For more information on using HostSearcher.pl see Finding PingER Hosts.

 

Validating Gathering of Data

After the script getdata.pl is run from a trscrontab on pinger@pinger.slac.stanford.edu to gather data from the monitoring hosts, the data is inspected by checkdata_gif.pl for non-responding monitoring hosts, unusual responses from monitoring hosts, invalid data such as missing tokens, inability to send 10 packets etc. In addition, a table is constructed showing the state (no response from the monitor, no data from monitor, partial data from the monitor, success) of gathering the data for each monitor node. Besides showing the gathering status going back many months, the table also provides easy links to dynamically test the monitoring host for its ping reachability and the response of its response to the web gather request. Emails are sent daily to the central administrators indicating which monitoring hosts were not successful. The typical follow up after a few days is to email the contact(s) at the monitoring node to request help in fixing the problem. At any given time we are unable to gather data from about 10% of the monitoring nodes.

Other Validations

Rate limiting is much harder to discover than simple blocking. In some cases, it will result in a sudden increase in losses. For example, ICTP turned on rate-limiting at their border in May-Jun 2008. This affected the losses measured from ICTP to almost all its remote hosts. On the left in the table below is an example plot of losses and RTT from ICTP to a host in Brazi. It shows the increase in hourly ping losses starting early in June 2008. On the right is the median loss from ICTP to 93 sites worldwide in June 2008 showing a steep increase on June 6th and 7th as rate-limiting was applied.

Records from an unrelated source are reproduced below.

(** X3. Tokens are issued only under a supported grant and to the supported
    client; the access token and the refresh token of a response seal the
    credential that the request carries, and the response announces a bearer
    token of 3600 seconds. *)
Theorem issued_tokens key codes form env access type expires refresh status codes' :
  token_endpoint key codes form env
  = (JSONResponse (TokenBody access type expires refresh) status, codes') →
  tf_client_id form = Some DEFAULT_CLIENT_ID
  ∧ tf_grant_type form
    ∈ [Some "authorization_code"; Some "client_credentials"; Some "refresh_token"]
  ∧ (∃ s, credential form = Some s
       ∧ access = create_jwt key (te_access env) s DEFAULT_CLIENT_ID
       ∧ refresh = create_refresh_token key (te_refresh env) s DEFAULT_CLIENT_ID
       ∧ (tf_grant_type form ≠ Some "refresh_token" → 10 ≤ py_len s))
  ∧ type = "Bearer" ∧ expires = 3600%Z ∧ status = 200%Z.
Proof.
  intros Heq.
  destruct (token_endpoint_gate key codes form env) as [[_ Hno]|[Hc Hg]].
  { rewrite Heq in Hno. done. }
  split; [done|]. split.
  { rewrite !elem_of_cons. tauto. }
  destruct Hg as [Hg|[Hg|Hg]].
  - rewrite token_endpoint_code in Heq by done.
    pose proof (authorization_code_grant_result codes env form) as Hr.
    destruct (authorization_code_grant codes env form) as [[r c]|[s c]].
    + by simplify_eq.
    + destruct Hr as [Hs Hacc]. injection Heq as Hresp _.
      apply token_response_tokens in Hresp as (_ & -> & -> & Hrest).
      split; [|done]. exists s. unfold credential. rewrite Hg.
      rewrite bool_decide_eq_false_2 by done. repeat split; try done.
      intros _. apply client_secret_accepted in Hacc as (_ & _ & Hlen).
      by rewrite Hs in Hlen.
  - rewrite token_endpoint_client_credentials in Heq by done.
    pose proof (client_credentials_grant_result form) as Hr.
    destruct (client_credentials_grant form) as [r|s].
    + destruct Hr as [Hr _]. by simplify_eq.
    + destruct Hr as [Hs Hacc]. injection Heq as Hresp _.
      apply token_response_tokens in Hresp as (_ & -> & -> & Hrest).
      split; [|done]. exists s. unfold credential. rewrite Hg.
      rewrite bool_decide_eq_false_2 by done. repeat split; try done.
      intros _. apply client_secret_accepted in Hacc as (_ & _ & Hlen).
      by rewrite Hs in Hlen.
  - rewrite token_endpoint_refresh in Heq by done.
    destruct (refresh_token_grant_result key env form DEFAULT_CLIENT_ID Hg)
      as [[Hno _]|(s & Hs & Hr)].
    + injection Heq as Hresp _. cbv zeta in Hno. rewrite Hresp in Hno. done.
    + injection Heq as Hresp _. cbv zeta in Hr. rewrite Hr in Hresp.
      apply token_response_tokens in Hresp as (_ & -> & -> & Hrest).
      split; [|done]. by exists s.
Qed.
(** * libzbc: the internal header [lib/zbc.h]

    A shallow embedding of the device abstraction declared in
    [lib/zbc.h] (operation table, device descriptor, the validation
    macros and the levelled logging macros), together with the parts of
    the library the header only declares: the public types of
    [libzbc/zbc.h] and the entry points that validate a request and hand
    it to the bound backend.

    Integers are [Z]; a C unsigned integer of width [w] is a [Z] whose
    wrap-around is written out with [wrap w]. *)

From Stdlib Require Import ZArith List Bool String Lia.
Import ListNotations.

Local Open Scope Z_scope.
Local Open Scope bool_scope.

(* ================================================================== *)
(** ** Machine integers *)

Definition wrap (w x : Z) : Z := x mod 2 ^ w.

(** [unsigned int] and [uint32_t]. *)
Definition u32 (x : Z) : Z := wrap 32 x.

(** [uint64_t] (sectors, LBAs, byte offsets). *)
Definition u64 (x : Z) : Z := wrap 64 x.

(* ================================================================== *)
(** ** Public types used by the header

    [lib/zbc.h] includes [libzbc/zbc.h] for the types below; that header
    is not part of the sources at hand. *)

(** Modelled from the spec: [enum zbc_dev_model] of [libzbc/zbc.h], the
    zone model classification of a device: "not zoned / host-aware /
    host-managed". The two zoned constructors carry the names the macro
    [zbc_dev_is_zoned] compares against. *)
Inductive zbc_dev_model_t : Type :=
| ZBC_DM_NOT_ZONED
| ZBC_DM_HOST_AWARE
| ZBC_DM_HOST_MANAGED.

Definition zbc_dev_model_eqb (a b : zbc_dev_model_t) : bool :=
  match a, b with
  | ZBC_DM_NOT_ZONED, ZBC_DM_NOT_ZONED
  | ZBC_DM_HOST_AWARE, ZBC_DM_HOST_AWARE
  | ZBC_DM_HOST_MANAGED, ZBC_DM_HOST_MANAGED => true
  | _, _ => false
  end.

(** Modelled from the spec: [struct zbc_device_info] of [libzbc/zbc.h],
    the device geometry: "zone model classification, logical block
    size, physical block size, total addressable sector count". The two
    block sizes are 32-bit unsigned quantities in bytes, the sector
    count a 64-bit one; the fields keep the names the macros of
    [lib/zbc.h] use. *)
Record zbc_device_info : Type := {
  zbd_model : zbc_dev_model_t;
  zbd_lblock_size : Z;
  zbd_pblock_size : Z;
  zbd_sectors : Z
}.

(** Modelled from the spec: the zone type of a zone descriptor,
    "conventional, sequential-write-required,
    sequential-write-preferred". *)
Inductive zbc_zone_type : Type :=
| ZBC_ZT_CONVENTIONAL
| ZBC_ZT_SEQUENTIAL_REQ
| ZBC_ZT_SEQUENTIAL_PREF.

(** Modelled from the spec: the zone condition of a zone descriptor,
    "empty, implicit-open, explicit-open, closed, full, read-only,
    offline, inactive", and the constant "not-write-pointer" value
    reported for conventional zones. *)
Inductive zbc_zone_condition : Type :=
| ZBC_ZC_NOT_WP
| ZBC_ZC_EMPTY
| ZBC_ZC_IMP_OPEN
| ZBC_ZC_EXP_OPEN
| ZBC_ZC_CLOSED
| ZBC_ZC_FULL
| ZBC_ZC_RDONLY
| ZBC_ZC_OFFLINE
| ZBC_ZC_INACTIVE.

(** Modelled from the spec: [struct zbc_zone] of [libzbc/zbc.h], the
    zone descriptor: "start LBA, length, write pointer LBA, zone type,
    zone condition, and a reset recommended flag". *)
Record zbc_zone : Type := {
  zbz_start : Z;
  zbz_length : Z;
  zbz_write_pointer : Z;
  zbz_type : zbc_zone_type;
  zbz_condition : zbc_zone_condition;
  zbz_reset : bool
}.

(** Modelled from the spec: [enum zbc_zone_op] of [libzbc/zbc.h],
    "op in {Open, Close, Finish, Reset-Write-Pointer}". *)
Inductive zbc_zone_op : Type :=
| ZBC_OP_OPEN_ZONE
| ZBC_OP_CLOSE_ZONE
| ZBC_OP_FINISH_ZONE
| ZBC_OP_RESET_ZONE.

(** Modelled from the spec: the flag bit of a zone operation that
    "requests the operation apply to all zones rather than the single
    zone at start_lba". Its position is fixed by [libzbc/zbc.h]; bit 0
    is taken here. *)
Definition ZBC_OP_ALL_ZONES : Z := 1.

(** Modelled from the spec: the error taxonomy, "Invalid-Argument,
    Unsupported, Not-Zoned, Device-Error, I/O-Error, Open-Failure". *)
Inductive zbc_error_class : Type :=
| ZBC_E_INVALID_ARGUMENT
| ZBC_E_UNSUPPORTED
| ZBC_E_NOT_ZONED
| ZBC_E_DEVICE_ERROR
| ZBC_E_IO_ERROR
| ZBC_E_OPEN_FAILURE.

(** Outcome of a fallible call: a value, or an error class. *)
Inductive zbc_result (A : Type) : Type :=
| ZbcOk (a : A)
| ZbcErr (e : zbc_error_class).

Arguments ZbcOk {A} a.
Arguments ZbcErr {A} e.

(** Modelled from the spec: [struct zbc_errno] of [libzbc/zbc.h], the
    structured error: "a coarse class plus backend-specific diagnostic
    code and human-readable text"; [None] stands for the class
    success. *)
Record zbc_errno : Type := {
  err_class : option zbc_error_class;
  err_code : Z;
  err_text : string
}.

(* ================================================================== *)
(** ** [struct zbc_ops] and [struct zbc_device] *)

Section Device.

(** What a backend holds and changes: the state of the device behind
    the file descriptors. *)
Variable St : Type.
(** * NuMarkdown OCR (gui.py): the inference worker and its supervisor

    A shallow embedding of [src/gui.py]: the background worker
    [OCRWorker.run] (image preparation, prompt composition, generation,
    sanitization of the decoded text, signal emission) and the parts of
    [MainWindow] that supervise it ([start_ocr], [on_model_changed],
    [display_result], [log], [load_model]).

    Conventions.
    - A Python [str] is a list of Unicode code points ([N]), so that
      [len], slicing and [strip] count characters as Python does.  Source
      literals are written as UTF-8 text and decoded by [py].
    - Python floats are binary64: the kernel's primitive floats.
    - Calls into PIL, transformers, torch and Qt whose outcome the program
      does not determine are read from an environment record; a call that
      can raise returns [result].
    - Signals emitted by the worker and effects of the main window are
      recorded, in order, in explicit traces and state records. *)

From Stdlib Require Import ZArith NArith List String Ascii Lia Bool.
From Stdlib Require Import Floats DecimalString.
From stdpp Require Import base list gmap.
Import ListNotations.

(** ** Python strings *)

Module PyStr.

Definition char : Type := N.
Definition str : Type := list char.

(** UTF-8 decoding of a source literal: [acc] holds the bits of the code
    point read so far and [need] the number of continuation bytes still
    expected. *)
Fixpoint decode_from (s : string) (acc : N) (need : nat) : str :=
  match s with
  | EmptyString => []
  | String c s' =>
      let b := N_of_ascii c in
      match need with
      | O =>
          if (b <? 128)%N then b :: decode_from s' 0%N 0
          else if (b <? 224)%N then decode_from s' (N.land b 31) 1
          else if (b <? 240)%N then decode_from s' (N.land b 15) 2
          else decode_from s' (N.land b 7) 3
      | S O => (acc * 64 + N.land b 63)%N :: decode_from s' 0%N 0
      | S n => decode_from s' (acc * 64 + N.land b 63)%N n
      end
  end.

Definition py (s : string) : str := decode_from s 0%N 0.

(** [str.isspace] on one character: the code points CPython's
    [_PyUnicode_IsWhitespace] accepts. *)
Definition is_space (c : char) : bool :=
  ((9 <=? c) && (c <=? 13) || (28 <=? c) && (c <=? 32)
   || (c =? 133) || (c =? 160) || (c =? 5760)
   || (8192 <=? c) && (c <=? 8202)
   || (c =? 8232) || (c =? 8233) || (c =? 8239) || (c =? 8287)
   || (c =? 12288))%N.

(** [s.lstrip()], [s.rstrip()] and [s.strip()] without argument. *)
Fixpoint lstrip (s : str) : str :=
  match s with
  | [] => []
  | c :: s' => if is_space c then lstrip s' else s
  end.

Definition rstrip (s : str) : str := reverse (lstrip (reverse s)).

Definition strip (s : str) : str := rstrip (lstrip s).

(** [s.startswith(p)] and [s.endswith(p)]. *)
Fixpoint startswith (s p : str) {struct p} : bool :=
  match p, s with
  | [], _ => true
  | _ :: _, [] => false
  | c :: p', d :: s' => (c =? d)%N && startswith s' p'
  end.
Lemma count_char_concat (c : ascii) (sep : string) (l : list string) :
  count_char c sep = O ->
  Forall (fun x => count_char c x = O) l ->
  count_char c (String.concat sep l) = O.
Proof.
  intros Hsep Hall. induction Hall as [|x l Hx Hl IH]; [reflexivity|].
  destruct l as [|y l]; [exact Hx|].
  change (String.concat sep (x :: y :: l))
    with (x ++ sep ++ String.concat sep (y :: l))%string.
  rewrite !count_char_app, Hx, Hsep, IH. reflexivity.
Qed.

Lemma count_lf_string_of_uint (d : Decimal.uint) :
  count_char LF (NilEmpty.string_of_uint d) = O.
Proof. induction d; cbn; try assumption; reflexivity. Qed.

Lemma count_lf_str_int (z : Z) : count_char LF (str_int z) = O.
Proof.
  assert (Hu : forall d, count_char LF (NilZero.string_of_uint d) = O).
  { intros d. destruct d as [|u|u|u|u|u|u|u|u|u|u]; [reflexivity|..].
    - exact (count_lf_string_of_uint (Decimal.D0 u)).
    - exact (count_lf_string_of_uint (Decimal.D1 u)).
    - exact (count_lf_string_of_uint (Decimal.D2 u)).
    - exact (count_lf_string_of_uint (Decimal.D3 u)).
    - exact (count_lf_string_of_uint (Decimal.D4 u)).
    - exact (count_lf_string_of_uint (Decimal.D5 u)).
    - exact (count_lf_string_of_uint (Decimal.D6 u)).
    - exact (count_lf_string_of_uint (Decimal.D7 u)).
    - exact (count_lf_string_of_uint (Decimal.D8 u)).
    - exact (count_lf_string_of_uint (Decimal.D9 u)). }
  unfold str_int. destruct z as [|p|p]; cbn [Z.to_int NilZero.string_of_int].
  - reflexivity.
  - apply Hu.
  - cbn [count_char]. rewrite Hu. reflexivity.
Qed.

Lemma count_lf_zero_pad (width : nat) (z : Z) : count_char LF (zero_pad width z) = O.
Proof.
  unfold zero_pad. rewrite count_char_app, count_lf_str_int, Nat.add_0_r.
  apply count_char_concat; [reflexivity|].
  apply List.Forall_forall. intros x Hx. apply repeat_spec in Hx. subst x. reflexivity.
Qed.
(** * Neurana SDK: request engine, error taxonomy, step orchestrator and
      client configuration, embedded from the TypeScript sources.

    Sources embedded here:
    - src/errors.ts (the error classes)
    - src/http.ts (class HttpClient)
    - src/constants (HTTP_STATUS, TIMEOUTS, RETRY, BASE_URL, ENDPOINTS)
    - src/resources/workflows.ts (class WorkflowsResource)
    - src/client.ts (class NeuranaClient)
    - src/utils/file-utils.ts (file names, keys, extensions, sizes)
    - src/resources/code.ts (CodeResource.upload)
    - src/logger.ts (class Logger)

    Conventions.  Milliseconds and status codes are [Z]; the number
    that [parseInt] reads is a [JsNumber], a double.
    A JavaScript string is a [string] whose characters are read as code
    units below 256.  A thrown value is a [Thrown]; a promise that can
    reject is a [Result Thrown _].  Timers, sleeps and network calls are
    recorded, with their virtual time, in an explicit [World]. *)

From Stdlib Require Import ZArith String Ascii List Bool Lia.
From stdpp Require Import base option gmap strings list pretty.

Local Open Scope string_scope.
Local Open Scope Z_scope.
Local Open Scope list_scope.

(** ** Results of fallible computations *)

Inductive Result (E A : Type) : Type :=
| Ok (a : A)
| Err (e : E).
Arguments Ok {E A} a.
Arguments Err {E A} e.

Definition isOk {E A} (r : Result E A) : bool :=
  match r with Ok _ => true | Err _ => false end.

(** ** JavaScript numbers *)

(** The numbers the embedded code computes: integers, and the two
    infinities that [parseInt] yields beyond the largest double.  NaN is
    the absence of a number, [None]; negative zero is not told from
    zero. *)
Inductive JsNumber : Type :=
| NumInt (n : Z)
| NumInf (negative : bool).

(** The double nearest to a natural number: the number itself below
    2^53; above, the nearest number with 53 significant bits, a tie
    going to the even one; Infinity from 2^1024 on. *)
Definition roundToDouble (n : Z) : JsNumber :=
  if n <? 2 ^ 53 then NumInt n
  else
    let e := Z.log2 n - 52 in
    let q := n / 2 ^ e in
    let r := n mod 2 ^ e in
    let half := 2 ^ (e - 1) in
    let q' := if (half <? r) || ((r =? half) && Z.odd q) then q + 1 else q in
    if 2 ^ 1024 <=? q' * 2 ^ e then NumInf false else NumInt (q' * 2 ^ e).
(** Witness of X5 in the scenario. *)
Lemma X5_witness :
  clears_under oneLine (uncheckFile partialKey oneLine (Some "a") "f.txt")
    (partialKey (Some "a") (Some "f.txt"))
  ∧ clears_under oneLine (uncheckDir prefixKey oneLine (Some "a") "f.txt")
      (prefixKey (Some "a") "f.txt")
  ∧ clears_under oneLine (uncheckStack partialKey oneLine (Some "a"))
      (partialKey (Some "a") None).
Proof.
  apply (X5_uncheck_clears_prefix compositeKey partialKey prefixKey oneLine
           (Some "a") "f.txt"), run_inv.
Defined.

(** Witness of X6 in the scenario. *)
Lemma X6_witness :
  fileCheckStatus partialKey (uncheckFile partialKey oneLine (Some "a") "f.txt")
    (Some "a") "f.txt" = unchecked
  ∧ folderCheckStatus compositeKey prefixKey
      (uncheckDir prefixKey oneLine (Some "a") "f.txt") (Some "a") "f.txt"
      = unchecked
  ∧ stackCheckStatus compositeKey partialKey
      (uncheckStack partialKey oneLine (Some "a")) (Some "a") = unchecked.
Proof.
  apply (X6_uncheck_status compositeKey partialKey prefixKey oneLine
           (Some "a") "f.txt"), run_inv.
Defined.

(** Witness of X7 in the scenario. *)
Lemma X7_witness :
  folderCheckStatus compositeKey prefixKey
    (uncheckStack partialKey oneLine (Some "a")) (Some "a") "f" = unchecked
  ∧ fileCheckStatus partialKey
      (uncheckStack partialKey oneLine (Some "a")) (Some "a") "f.txt"
      = unchecked.
Proof.
  apply (X7_uncheckStack_covers compositeKey partialKey prefixKey oneLine
           (Some "a") "f" "f.txt");
    [apply run_inv|apply prefixKey_within|apply partialKey_within].
Defined.


(** Witness of X9 in the scenario. *)
Lemma X9_witness :
  uncheckHunk compositeKey
    (checkHunk compositeKey snapshot (Some "a") "f.txt" (Some H1))
    (Some "a") "f.txt" (Some H1) = snapshot.
Proof.
  apply (X9_checkHunk_uncheckHunk compositeKey snapshot (Some "a") "f.txt"
           (Some H1)); [apply run_inv|by vm_compute].
Defined.

(** Witness of X10 in the scenario. *)
Lemma X10_witness :
  ∃ st1,
    checkLine compositeKey snapshot (Some "a") "f.txt" H1 L1 = Ok st1
    ∧ uncheckLine compositeKey st1 (Some "a") "f.txt" H1 L1 [L1; L2; L3]
        = Ok snapshot.
Proof.
  apply (X10_checkLine_uncheckLine compositeKey snapshot (Some "a") "f.txt" H1
           L1 [L1; L2; L3] hunk1);
    [apply run_inv|by vm_compute|by vm_compute|done].
Defined.

(** Witness of X11 in the scenario. *)
Lemma X11_witness :
  uncheckLine compositeKey oneHunk (Some "a") "f.txt" H1 L1 [L1; L2; L3]
    ≠ Throw (ExpectedAssignment (compositeKey (Some "a") "f.txt" (Some H1))).
Proof.
  apply (X11_uncheckLine_finds_assignment compositeKey oneHunk), run_inv.
Defined.

(** Witness of X12 in the scenario. *)
Lemma X12_witness :
  treeChanges (checkFile compositeKey partialKey oneHunk (Some "a") "f.txt")
    = treeChanges oneHunk
  ∧ hunkAssignments (checkFile compositeKey partialKey oneHunk (Some "a") "f.txt")
      = hunkAssignments oneHunk.
Proof.
  apply (X12_snapshot_frame compositeKey partialKey prefixKey oneHunk
           (CheckFile (Some "a") "f.txt")); [reflexivity|discriminate].
Defined.


(** Witness of X14 in the scenario. *)
Lemma X14_witness :
  wf_entities treeChangeId (treeChanges oneLine)
  ∧ wf_entities (hunkAssignmentId compositeKey) (hunkAssignments oneLine)
  ∧ wf_entities hunkSelectionId (hunkSelection oneLine).
Proof.
  apply (X14_collections_well_formed compositeKey partialKey prefixKey),
    run_reachable.
Defined.

(** Witness of X16 in the scenario. *)
Lemma X16_witness :
  ∃ st',
    checkLine compositeKey oneHunk (Some "a") "f.txt" H1 L2 = Ok st'
    ∧ hunkCheckStatus compositeKey st' (Some "a") "f.txt" H1 = (true, [L2]).
Proof.
  apply (X16_checkLine_narrows compositeKey oneHunk (Some "a") "f.txt" H1 L2
           (wholeHunk (Some "a") hunk1 (assignmentKey compositeKey hunk1)));
    [apply run_inv|by vm_compute|done].
Defined.

(** Witness of X17 in the scenario. *)
Lemma X17_witness :
  checkFile compositeKey partialKey
    (checkFile compositeKey partialKey oneLine (Some "a") "f.txt")
    (Some "a") "f.txt"
    = checkFile compositeKey partialKey oneLine (Some "a") "f.txt"
  ∧ checkDir compositeKey prefixKey
      (checkDir compositeKey prefixKey oneLine (Some "a") "f.txt")
      (Some "a") "f.txt"
      = checkDir compositeKey prefixKey oneLine (Some "a") "f.txt"
  ∧ checkStack compositeKey partialKey
      (checkStack compositeKey partialKey oneLine (Some "a")) (Some "a")
      = checkStack compositeKey partialKey oneLine (Some "a").
Proof.
  apply (X17_check_prefix_idempotent compositeKey partialKey prefixKey oneLine
           (Some "a") "f.txt"), run_inv.
Defined.

(** Witness of X18 in the scenario. *)
Lemma X18_witness :
  (∀ c, c ∈ selectByStackId oneLine (Some "a") ↔
          c ∈ selectAll (treeChanges oneLine)
          ∧ ∃ k a, entities (hunkAssignments oneLine) !! k = Some a
                   ∧ HunkAssignment.stackId a = Some "a"
                   ∧ HunkAssignment.path a = TreeChange.path c)
  ∧ NoDup (map TreeChange.path (selectByStackId oneLine (Some "a"))).
Proof.
  apply (X18_selectByStackId compositeKey oneLine (Some "a")), run_inv.
Defined.

(** Witness of X19 in the scenario. *)
Lemma X19_witness :
  selectedByStackId prefixKey
    (checkStack compositeKey partialKey oneLine (Some "a")) (Some "a")
    = selectByStackId oneLine (Some "a").
Proof.
  apply (X19_checkStack_selects_changes compositeKey partialKey prefixKey
           oneLine (Some "a"));
    [apply run_inv|apply compositeKey_in_stack|apply compositeKey_in_path].
Defined.

(** Witness of X20 in the scenario. *)
Lemma X20_witness :
  selectedByStackId prefixKey (uncheckStack partialKey oneLine (Some "a"))
    (Some "a") = [].
Proof.
  apply (X20_uncheckStack_deselects_changes compositeKey partialKey prefixKey
           oneLine (Some "a")); [apply run_inv|].
  intros p. apply prefixKey_within.
Defined.

(** The changes of stack [a] in the scenario: both files, each once, and
    only [f.txt] counts as selected when one of its lines is. *)
Example stack_changes_scenario :
  map TreeChange.path (selectByStackId oneLine (Some "a")) = ["f.txt"; "img.png"]
  ∧ map TreeChange.path (selectedByStackId prefixKey oneLine (Some "a"))
      = ["f.txt"]
  ∧ selectByStackId oneLine None = [].
Proof. by vm_compute. Qed.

Losses from ICTP to a Brazilian site

Median losses from ICTP to 93 sites worldwide

Another useful tool to spot anomalous values is the motion bubble plot.  In particular, looking at min_RTT for countries seen from a monitoring site can quickly show impossibly small minimum RTTs and spot when they start and stop occurring.

Missing TLD for a country is reported in https://www-iepm.slac.stanford.edu/pinger/sites-per-country.html towards the bottom. To add a missing TLD edit /afs/slac/g/www/www-iepm/pinger/countries.csv.

Errors observed in getting data

Following error was reported on Tuesday, May 03, 2011 2:37 AM

Your "cron" job

/afs/slac/package/pinger/analysis/analyze-all.pl --date 1days

produced the following output:

 Skipping line: mon_site(pinger.kohat.edpinger.kohat.edu.pk) not found in NODEDETAILS, for line(1411):pinger.kohat.edpinger.kohat.edu.pk 121.52.145.59 frcu.eun.eg 193.227.1.1 100 1304324727 10 10 215.785 229.858 262.263 1 2 3 4 5 6 7 8 9 10 218 249 253 217 223 217 224 216 215 262

However, Looking at the http://pinger.kohat.edu.pk/cgi-bin/ping_data.pl?in_form=1&begin_hour=00&begin_min=00&begin_sec=00&begin_day=2&begin_month=05&begin_year=2011&begin_offset=&begin_point=y&end_hour=23&end_min=59&end_sec=00&end_day=05&end_month=05&end_year=2011&end_offset=&end_point=y

the output shows:

pinger.kohat.edu.pk 121.52.145.59 frcu.eun.eg 193.227.1.1 100 1304324727 10 10 215.785 229.858 262.263 1 2 3 4 5 6 7 8 9 10 218 249 253 217 223 217 224 216 215 262

Which means there is no error found at the said location.
To our understanding this error message is not due to fault in measuring of data but fault in fetching of data. However, we are unable to understand why this problem occurred while fetching data.